## WHAT YOU ARE ASKED TO DO
Keep to one stretch of the data below, the lines from the one with "NoDup (sub_key <$> SubscriptionPanel.subscriptions p)" up to and including the one with "rewrite update_first_map by", and return that stretch exactly.

## Records from a data source

=====

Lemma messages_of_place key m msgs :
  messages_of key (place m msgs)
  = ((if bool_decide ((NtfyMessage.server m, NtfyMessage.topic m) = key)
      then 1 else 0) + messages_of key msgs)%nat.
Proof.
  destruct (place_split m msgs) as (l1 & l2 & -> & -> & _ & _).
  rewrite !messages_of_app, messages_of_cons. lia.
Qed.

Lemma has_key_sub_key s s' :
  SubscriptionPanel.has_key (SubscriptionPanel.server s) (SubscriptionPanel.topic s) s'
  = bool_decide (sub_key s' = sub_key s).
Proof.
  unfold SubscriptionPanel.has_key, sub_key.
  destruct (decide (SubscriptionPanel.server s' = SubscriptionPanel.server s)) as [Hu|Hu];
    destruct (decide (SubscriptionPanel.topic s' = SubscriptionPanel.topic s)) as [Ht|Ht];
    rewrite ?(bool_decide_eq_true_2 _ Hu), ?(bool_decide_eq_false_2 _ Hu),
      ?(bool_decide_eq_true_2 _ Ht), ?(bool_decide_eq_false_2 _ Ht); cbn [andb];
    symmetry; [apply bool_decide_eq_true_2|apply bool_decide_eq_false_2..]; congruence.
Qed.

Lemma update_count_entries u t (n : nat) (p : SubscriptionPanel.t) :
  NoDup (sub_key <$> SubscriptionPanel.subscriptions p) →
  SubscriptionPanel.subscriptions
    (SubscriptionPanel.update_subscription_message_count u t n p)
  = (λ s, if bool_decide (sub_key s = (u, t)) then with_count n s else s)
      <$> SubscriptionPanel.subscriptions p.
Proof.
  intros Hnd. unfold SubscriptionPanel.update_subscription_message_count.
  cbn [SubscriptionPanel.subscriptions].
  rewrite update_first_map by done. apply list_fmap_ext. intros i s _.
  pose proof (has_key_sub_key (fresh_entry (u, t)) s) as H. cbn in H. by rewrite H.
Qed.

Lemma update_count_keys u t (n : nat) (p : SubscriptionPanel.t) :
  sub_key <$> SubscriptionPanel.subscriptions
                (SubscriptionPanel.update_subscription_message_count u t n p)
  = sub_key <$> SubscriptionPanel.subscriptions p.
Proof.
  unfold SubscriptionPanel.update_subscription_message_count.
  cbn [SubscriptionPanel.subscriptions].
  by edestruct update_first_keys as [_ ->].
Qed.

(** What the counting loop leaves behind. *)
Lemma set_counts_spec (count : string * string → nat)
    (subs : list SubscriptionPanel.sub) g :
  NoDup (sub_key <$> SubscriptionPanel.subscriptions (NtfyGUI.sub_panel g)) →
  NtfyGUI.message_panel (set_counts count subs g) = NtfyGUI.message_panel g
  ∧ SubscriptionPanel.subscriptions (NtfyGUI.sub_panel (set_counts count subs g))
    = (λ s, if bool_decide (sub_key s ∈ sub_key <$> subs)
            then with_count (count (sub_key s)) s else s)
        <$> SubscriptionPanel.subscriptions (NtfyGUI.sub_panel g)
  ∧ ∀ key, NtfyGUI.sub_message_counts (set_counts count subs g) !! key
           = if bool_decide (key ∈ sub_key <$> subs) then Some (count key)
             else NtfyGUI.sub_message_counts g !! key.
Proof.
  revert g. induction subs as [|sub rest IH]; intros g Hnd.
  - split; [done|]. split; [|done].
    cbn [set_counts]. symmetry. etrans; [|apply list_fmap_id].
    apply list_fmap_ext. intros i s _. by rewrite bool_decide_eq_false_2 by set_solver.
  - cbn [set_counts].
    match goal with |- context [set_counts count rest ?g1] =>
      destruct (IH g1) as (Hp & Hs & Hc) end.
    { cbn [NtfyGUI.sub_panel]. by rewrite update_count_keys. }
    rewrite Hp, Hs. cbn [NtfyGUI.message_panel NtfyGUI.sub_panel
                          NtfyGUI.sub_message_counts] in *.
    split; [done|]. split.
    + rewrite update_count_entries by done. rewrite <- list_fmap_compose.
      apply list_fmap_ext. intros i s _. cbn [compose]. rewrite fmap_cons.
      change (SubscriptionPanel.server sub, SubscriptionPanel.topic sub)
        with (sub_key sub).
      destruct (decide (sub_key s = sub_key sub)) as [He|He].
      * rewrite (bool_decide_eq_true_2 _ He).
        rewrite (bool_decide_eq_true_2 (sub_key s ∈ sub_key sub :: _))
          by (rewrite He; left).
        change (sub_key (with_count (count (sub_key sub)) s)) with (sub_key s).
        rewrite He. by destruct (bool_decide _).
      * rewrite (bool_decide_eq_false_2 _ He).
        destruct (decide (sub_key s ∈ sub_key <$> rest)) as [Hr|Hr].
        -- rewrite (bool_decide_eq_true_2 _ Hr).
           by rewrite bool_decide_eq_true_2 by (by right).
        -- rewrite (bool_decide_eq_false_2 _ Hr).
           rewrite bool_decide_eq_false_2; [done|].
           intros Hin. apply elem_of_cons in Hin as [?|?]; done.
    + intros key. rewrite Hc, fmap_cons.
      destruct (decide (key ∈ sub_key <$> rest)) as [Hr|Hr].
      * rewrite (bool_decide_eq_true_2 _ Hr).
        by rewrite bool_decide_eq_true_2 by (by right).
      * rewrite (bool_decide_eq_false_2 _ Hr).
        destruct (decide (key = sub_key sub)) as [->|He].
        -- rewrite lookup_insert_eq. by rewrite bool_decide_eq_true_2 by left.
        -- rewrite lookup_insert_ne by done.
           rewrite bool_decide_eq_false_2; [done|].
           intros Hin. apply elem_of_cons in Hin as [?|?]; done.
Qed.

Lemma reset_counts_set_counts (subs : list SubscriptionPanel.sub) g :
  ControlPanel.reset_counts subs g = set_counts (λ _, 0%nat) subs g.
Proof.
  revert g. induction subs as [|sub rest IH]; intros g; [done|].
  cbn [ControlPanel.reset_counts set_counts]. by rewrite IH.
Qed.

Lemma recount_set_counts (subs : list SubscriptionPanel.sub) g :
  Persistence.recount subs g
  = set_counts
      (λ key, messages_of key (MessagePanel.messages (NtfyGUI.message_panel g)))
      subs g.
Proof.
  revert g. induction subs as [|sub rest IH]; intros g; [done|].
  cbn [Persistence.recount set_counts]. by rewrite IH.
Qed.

=====

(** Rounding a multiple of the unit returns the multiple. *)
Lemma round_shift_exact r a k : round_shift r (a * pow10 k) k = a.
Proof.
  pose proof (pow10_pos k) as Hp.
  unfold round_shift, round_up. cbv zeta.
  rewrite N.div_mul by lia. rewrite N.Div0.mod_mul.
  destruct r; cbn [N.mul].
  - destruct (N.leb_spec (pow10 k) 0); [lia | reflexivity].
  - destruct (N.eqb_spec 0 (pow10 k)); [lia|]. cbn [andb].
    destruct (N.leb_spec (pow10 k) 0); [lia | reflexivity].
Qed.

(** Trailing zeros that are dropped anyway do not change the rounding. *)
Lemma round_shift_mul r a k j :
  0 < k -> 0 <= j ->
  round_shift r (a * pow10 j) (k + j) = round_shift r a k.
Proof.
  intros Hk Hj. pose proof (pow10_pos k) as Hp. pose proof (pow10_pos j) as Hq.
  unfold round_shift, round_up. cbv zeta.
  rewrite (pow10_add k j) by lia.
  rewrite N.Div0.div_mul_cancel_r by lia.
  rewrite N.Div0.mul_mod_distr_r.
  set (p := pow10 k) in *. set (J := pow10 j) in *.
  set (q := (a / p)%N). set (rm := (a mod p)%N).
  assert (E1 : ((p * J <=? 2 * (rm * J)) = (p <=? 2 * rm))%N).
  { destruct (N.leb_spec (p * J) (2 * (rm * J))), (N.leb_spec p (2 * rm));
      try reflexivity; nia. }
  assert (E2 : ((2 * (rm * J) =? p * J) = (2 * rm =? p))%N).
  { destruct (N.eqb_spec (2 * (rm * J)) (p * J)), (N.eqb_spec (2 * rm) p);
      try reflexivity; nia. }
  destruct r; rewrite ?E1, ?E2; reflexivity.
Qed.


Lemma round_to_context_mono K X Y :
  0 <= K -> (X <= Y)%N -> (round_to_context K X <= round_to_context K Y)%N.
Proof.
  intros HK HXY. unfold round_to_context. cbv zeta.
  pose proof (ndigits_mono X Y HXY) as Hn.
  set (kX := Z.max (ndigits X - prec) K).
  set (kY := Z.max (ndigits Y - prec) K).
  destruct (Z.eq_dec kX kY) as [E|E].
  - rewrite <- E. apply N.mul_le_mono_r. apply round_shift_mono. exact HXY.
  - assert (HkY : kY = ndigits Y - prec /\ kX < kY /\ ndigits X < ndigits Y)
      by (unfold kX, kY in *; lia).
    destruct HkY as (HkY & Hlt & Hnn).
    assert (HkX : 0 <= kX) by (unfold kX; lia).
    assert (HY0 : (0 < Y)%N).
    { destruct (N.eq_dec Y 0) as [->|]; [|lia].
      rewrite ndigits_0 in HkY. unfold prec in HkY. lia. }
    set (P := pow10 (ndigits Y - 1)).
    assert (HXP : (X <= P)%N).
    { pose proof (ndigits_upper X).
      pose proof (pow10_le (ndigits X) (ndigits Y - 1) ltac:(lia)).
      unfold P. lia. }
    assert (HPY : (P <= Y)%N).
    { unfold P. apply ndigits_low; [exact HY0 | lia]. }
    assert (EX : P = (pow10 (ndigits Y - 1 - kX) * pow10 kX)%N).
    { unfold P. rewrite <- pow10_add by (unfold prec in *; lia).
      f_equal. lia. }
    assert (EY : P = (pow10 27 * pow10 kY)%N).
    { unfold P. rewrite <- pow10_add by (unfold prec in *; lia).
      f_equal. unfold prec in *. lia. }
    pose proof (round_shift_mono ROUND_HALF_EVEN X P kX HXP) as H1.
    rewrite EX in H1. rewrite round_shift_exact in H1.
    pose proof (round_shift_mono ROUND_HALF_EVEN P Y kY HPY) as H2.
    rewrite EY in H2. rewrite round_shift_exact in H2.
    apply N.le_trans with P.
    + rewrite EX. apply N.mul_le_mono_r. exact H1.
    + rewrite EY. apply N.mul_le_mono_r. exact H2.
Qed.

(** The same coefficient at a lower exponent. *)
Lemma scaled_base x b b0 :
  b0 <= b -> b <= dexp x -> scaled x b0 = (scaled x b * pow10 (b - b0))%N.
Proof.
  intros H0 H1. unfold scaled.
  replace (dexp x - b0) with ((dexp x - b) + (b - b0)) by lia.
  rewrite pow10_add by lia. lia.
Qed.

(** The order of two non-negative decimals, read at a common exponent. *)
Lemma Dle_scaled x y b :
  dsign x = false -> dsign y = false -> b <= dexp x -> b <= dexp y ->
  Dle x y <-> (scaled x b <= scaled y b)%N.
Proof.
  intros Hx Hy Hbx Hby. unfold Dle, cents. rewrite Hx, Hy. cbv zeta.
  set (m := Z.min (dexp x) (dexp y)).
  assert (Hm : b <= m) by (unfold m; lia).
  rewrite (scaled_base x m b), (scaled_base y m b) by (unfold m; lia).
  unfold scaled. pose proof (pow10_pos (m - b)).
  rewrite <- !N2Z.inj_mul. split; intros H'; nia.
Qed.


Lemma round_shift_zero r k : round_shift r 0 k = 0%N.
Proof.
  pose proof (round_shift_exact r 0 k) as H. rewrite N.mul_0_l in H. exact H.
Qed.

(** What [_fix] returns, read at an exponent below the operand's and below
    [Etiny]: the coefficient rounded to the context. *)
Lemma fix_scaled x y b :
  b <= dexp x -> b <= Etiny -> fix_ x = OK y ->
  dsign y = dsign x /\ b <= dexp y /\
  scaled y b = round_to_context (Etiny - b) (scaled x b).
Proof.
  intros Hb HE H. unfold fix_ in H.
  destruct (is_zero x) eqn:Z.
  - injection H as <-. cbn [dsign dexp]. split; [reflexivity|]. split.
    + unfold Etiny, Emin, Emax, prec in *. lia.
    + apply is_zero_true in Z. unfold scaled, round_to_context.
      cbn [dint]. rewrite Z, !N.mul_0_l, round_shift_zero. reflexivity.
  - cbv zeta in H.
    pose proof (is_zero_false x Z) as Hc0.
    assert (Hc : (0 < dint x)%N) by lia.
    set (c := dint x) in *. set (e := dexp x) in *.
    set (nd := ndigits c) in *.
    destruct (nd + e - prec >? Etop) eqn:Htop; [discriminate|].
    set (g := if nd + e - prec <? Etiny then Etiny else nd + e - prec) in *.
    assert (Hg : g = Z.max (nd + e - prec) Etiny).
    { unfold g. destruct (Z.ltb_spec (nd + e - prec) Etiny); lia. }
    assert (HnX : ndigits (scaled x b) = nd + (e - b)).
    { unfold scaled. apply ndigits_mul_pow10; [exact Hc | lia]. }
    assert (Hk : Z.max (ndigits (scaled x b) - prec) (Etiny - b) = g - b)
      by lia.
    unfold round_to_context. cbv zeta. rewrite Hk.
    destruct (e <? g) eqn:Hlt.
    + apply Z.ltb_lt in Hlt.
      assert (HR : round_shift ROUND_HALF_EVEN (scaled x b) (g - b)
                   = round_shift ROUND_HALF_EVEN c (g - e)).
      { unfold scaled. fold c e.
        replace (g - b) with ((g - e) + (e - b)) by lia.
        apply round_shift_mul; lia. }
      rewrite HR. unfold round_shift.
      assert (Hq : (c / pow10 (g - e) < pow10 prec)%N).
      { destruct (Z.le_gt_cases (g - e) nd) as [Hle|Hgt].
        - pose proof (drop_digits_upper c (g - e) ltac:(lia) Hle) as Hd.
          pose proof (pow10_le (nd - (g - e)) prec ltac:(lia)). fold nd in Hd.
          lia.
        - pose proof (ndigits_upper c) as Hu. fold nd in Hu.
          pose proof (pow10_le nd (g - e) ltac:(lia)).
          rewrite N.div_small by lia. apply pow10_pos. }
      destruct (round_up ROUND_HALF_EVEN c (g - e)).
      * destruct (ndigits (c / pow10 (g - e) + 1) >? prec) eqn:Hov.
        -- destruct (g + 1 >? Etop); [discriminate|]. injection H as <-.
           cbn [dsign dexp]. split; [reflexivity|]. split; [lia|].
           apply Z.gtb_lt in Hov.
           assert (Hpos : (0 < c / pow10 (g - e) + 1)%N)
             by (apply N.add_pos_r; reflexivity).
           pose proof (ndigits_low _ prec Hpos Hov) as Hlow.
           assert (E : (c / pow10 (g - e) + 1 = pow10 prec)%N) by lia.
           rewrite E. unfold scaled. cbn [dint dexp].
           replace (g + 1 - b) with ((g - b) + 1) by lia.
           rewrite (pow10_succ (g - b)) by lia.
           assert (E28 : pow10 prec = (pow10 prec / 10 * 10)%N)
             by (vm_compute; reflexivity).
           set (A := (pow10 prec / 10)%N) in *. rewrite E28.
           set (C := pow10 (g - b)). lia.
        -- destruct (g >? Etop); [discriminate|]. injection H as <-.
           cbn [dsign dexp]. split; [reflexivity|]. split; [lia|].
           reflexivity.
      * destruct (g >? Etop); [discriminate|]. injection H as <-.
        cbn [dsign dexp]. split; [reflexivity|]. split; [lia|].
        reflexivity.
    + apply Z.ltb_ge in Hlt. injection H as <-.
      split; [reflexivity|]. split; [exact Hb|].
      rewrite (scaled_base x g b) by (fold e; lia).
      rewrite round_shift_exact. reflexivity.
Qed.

=====

## PROBLEM SOLUTION
  NoDup (sub_key <$> SubscriptionPanel.subscriptions p) →
  SubscriptionPanel.subscriptions
    (SubscriptionPanel.update_subscription_message_count u t n p)
  = (λ s, if bool_decide (sub_key s = (u, t)) then with_count n s else s)
      <$> SubscriptionPanel.subscriptions p.
Proof.
  intros Hnd. unfold SubscriptionPanel.update_subscription_message_count.
  cbn [SubscriptionPanel.subscriptions].
  rewrite update_first_map by done. apply list_fmap_ext. intros i s _.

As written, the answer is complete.